» **WHAT THE EXERCISE ASKS**:
The entries below contain a line with "256)) by lia." and a line with "(i < length". Quote exactly those two lines and all lines between them.

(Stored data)
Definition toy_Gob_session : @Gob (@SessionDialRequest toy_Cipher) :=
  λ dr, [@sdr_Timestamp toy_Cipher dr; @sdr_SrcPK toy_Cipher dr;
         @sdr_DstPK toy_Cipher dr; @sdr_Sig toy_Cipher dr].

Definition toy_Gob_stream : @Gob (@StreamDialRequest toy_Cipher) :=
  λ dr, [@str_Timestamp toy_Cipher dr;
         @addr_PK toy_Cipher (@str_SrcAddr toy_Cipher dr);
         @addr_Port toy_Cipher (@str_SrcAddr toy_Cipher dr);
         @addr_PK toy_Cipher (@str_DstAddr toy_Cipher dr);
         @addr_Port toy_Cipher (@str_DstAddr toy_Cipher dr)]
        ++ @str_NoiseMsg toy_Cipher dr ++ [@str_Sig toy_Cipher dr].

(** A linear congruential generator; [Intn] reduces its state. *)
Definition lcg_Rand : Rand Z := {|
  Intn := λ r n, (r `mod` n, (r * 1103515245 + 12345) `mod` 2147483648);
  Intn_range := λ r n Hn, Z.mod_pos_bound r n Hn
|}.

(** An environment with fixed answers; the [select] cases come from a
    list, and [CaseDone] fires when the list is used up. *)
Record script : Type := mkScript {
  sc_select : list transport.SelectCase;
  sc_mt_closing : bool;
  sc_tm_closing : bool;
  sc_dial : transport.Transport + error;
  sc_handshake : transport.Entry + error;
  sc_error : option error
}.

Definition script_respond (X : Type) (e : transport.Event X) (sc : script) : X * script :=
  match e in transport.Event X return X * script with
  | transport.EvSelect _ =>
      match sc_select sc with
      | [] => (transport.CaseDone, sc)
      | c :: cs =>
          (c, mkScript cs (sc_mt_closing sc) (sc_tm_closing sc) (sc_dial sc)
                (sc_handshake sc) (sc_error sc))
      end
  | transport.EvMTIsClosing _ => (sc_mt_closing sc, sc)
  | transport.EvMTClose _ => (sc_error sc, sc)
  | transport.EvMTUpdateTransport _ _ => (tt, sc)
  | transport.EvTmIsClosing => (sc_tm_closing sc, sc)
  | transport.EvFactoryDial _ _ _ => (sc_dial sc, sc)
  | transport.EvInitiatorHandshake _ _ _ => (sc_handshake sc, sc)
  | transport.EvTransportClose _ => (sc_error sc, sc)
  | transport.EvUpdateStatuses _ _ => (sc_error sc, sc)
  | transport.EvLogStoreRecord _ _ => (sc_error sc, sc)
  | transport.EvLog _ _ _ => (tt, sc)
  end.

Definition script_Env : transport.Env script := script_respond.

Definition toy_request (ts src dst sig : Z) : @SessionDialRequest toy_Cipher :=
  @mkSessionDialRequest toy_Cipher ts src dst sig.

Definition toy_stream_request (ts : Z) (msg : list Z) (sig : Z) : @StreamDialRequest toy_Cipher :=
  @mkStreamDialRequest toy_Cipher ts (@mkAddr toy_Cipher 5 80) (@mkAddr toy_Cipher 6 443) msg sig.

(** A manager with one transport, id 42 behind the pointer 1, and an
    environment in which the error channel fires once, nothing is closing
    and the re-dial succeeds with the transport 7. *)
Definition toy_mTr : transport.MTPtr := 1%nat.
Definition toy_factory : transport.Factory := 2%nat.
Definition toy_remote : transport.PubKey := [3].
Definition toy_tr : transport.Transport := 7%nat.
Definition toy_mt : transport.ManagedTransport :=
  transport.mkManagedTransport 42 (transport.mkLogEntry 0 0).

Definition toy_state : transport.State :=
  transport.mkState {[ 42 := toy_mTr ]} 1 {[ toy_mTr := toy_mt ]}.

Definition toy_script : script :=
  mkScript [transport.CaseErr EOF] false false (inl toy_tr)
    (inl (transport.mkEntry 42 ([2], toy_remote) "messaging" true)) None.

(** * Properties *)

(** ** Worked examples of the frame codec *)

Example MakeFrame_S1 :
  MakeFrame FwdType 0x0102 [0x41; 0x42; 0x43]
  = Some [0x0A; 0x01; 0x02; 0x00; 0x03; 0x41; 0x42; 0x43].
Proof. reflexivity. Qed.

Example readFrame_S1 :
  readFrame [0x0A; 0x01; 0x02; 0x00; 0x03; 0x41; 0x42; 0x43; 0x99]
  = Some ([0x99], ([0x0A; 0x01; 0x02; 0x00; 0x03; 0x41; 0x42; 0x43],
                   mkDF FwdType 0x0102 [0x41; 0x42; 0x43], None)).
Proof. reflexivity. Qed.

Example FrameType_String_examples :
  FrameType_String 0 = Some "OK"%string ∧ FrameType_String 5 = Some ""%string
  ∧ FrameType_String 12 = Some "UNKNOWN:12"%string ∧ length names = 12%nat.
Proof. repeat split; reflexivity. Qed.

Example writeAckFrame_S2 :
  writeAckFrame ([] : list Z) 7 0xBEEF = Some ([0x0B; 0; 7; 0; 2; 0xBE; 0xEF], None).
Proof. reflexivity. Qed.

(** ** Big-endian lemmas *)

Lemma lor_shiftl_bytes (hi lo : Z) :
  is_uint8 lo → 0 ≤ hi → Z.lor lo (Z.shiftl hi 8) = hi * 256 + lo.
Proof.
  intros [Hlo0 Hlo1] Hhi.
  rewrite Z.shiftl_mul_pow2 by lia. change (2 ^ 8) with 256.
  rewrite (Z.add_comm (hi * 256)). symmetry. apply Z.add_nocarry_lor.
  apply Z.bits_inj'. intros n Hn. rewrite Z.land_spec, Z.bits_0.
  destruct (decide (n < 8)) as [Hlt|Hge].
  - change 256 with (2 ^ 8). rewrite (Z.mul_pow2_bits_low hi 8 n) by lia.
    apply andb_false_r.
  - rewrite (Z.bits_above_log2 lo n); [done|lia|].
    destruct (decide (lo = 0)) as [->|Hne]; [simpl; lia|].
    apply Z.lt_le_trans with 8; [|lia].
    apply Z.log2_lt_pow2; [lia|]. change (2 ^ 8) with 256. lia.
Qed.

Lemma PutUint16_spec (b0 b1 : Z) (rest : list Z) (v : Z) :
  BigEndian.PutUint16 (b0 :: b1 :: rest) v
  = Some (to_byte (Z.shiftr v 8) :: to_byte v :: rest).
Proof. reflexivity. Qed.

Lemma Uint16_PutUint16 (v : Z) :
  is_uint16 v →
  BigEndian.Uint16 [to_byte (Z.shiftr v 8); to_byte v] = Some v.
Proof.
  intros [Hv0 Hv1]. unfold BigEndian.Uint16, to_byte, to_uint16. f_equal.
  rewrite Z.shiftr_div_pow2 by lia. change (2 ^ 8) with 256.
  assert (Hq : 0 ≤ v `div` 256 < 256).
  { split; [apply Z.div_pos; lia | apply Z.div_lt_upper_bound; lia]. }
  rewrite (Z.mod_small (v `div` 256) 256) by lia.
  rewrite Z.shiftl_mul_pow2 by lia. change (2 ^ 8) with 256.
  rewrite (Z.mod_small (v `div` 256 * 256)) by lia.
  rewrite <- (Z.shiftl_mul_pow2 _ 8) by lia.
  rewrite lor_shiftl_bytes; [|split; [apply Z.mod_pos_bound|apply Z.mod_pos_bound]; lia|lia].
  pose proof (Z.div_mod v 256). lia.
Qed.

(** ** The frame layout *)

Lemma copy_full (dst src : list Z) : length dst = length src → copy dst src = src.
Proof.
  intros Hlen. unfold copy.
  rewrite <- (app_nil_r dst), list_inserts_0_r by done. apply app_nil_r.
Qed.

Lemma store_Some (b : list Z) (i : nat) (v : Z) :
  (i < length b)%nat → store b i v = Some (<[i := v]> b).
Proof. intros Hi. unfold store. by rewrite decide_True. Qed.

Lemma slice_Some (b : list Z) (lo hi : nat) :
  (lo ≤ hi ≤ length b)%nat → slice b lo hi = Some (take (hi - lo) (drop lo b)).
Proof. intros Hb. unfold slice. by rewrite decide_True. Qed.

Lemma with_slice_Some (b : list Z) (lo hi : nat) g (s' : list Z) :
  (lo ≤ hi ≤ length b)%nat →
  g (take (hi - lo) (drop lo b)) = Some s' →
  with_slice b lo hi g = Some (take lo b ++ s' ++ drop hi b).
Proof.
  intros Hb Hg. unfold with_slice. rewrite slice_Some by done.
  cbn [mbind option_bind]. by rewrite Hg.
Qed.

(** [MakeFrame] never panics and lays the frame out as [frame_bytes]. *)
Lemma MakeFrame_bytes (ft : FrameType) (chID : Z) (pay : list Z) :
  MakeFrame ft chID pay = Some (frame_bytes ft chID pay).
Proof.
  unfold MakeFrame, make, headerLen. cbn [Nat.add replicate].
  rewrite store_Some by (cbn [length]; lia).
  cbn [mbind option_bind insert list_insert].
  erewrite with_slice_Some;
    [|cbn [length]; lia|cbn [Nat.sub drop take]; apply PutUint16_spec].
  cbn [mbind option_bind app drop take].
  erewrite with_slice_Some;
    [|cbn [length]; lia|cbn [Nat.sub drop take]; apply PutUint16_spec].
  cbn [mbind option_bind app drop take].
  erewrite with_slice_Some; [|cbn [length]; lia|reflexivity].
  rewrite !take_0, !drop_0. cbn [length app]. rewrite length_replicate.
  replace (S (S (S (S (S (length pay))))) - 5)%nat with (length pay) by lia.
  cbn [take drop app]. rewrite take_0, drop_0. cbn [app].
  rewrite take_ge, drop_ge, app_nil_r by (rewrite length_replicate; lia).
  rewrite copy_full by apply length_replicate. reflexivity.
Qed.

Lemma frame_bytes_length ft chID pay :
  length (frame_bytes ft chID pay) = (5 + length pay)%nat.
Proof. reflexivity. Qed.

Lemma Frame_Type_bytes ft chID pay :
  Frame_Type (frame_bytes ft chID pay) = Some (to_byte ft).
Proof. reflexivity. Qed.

» **RESPONSE**:
  rewrite (Z.mod_small (v `div` 256 * 256)) by lia.
  rewrite <- (Z.shiftl_mul_pow2 _ 8) by lia.
  rewrite lor_shiftl_bytes; [|split; [apply Z.mod_pos_bound|apply Z.mod_pos_bound]; lia|lia].
  pose proof (Z.div_mod v 256). lia.
Qed.

(** ** The frame layout *)

Lemma copy_full (dst src : list Z) : length dst = length src → copy dst src = src.
Proof.
  intros Hlen. unfold copy.
  rewrite <- (app_nil_r dst), list_inserts_0_r by done. apply app_nil_r.
Qed.

Lemma store_Some (b : list Z) (i : nat) (v : Z) :
  (i < length b)%nat → store b i v = Some (<[i := v]> b).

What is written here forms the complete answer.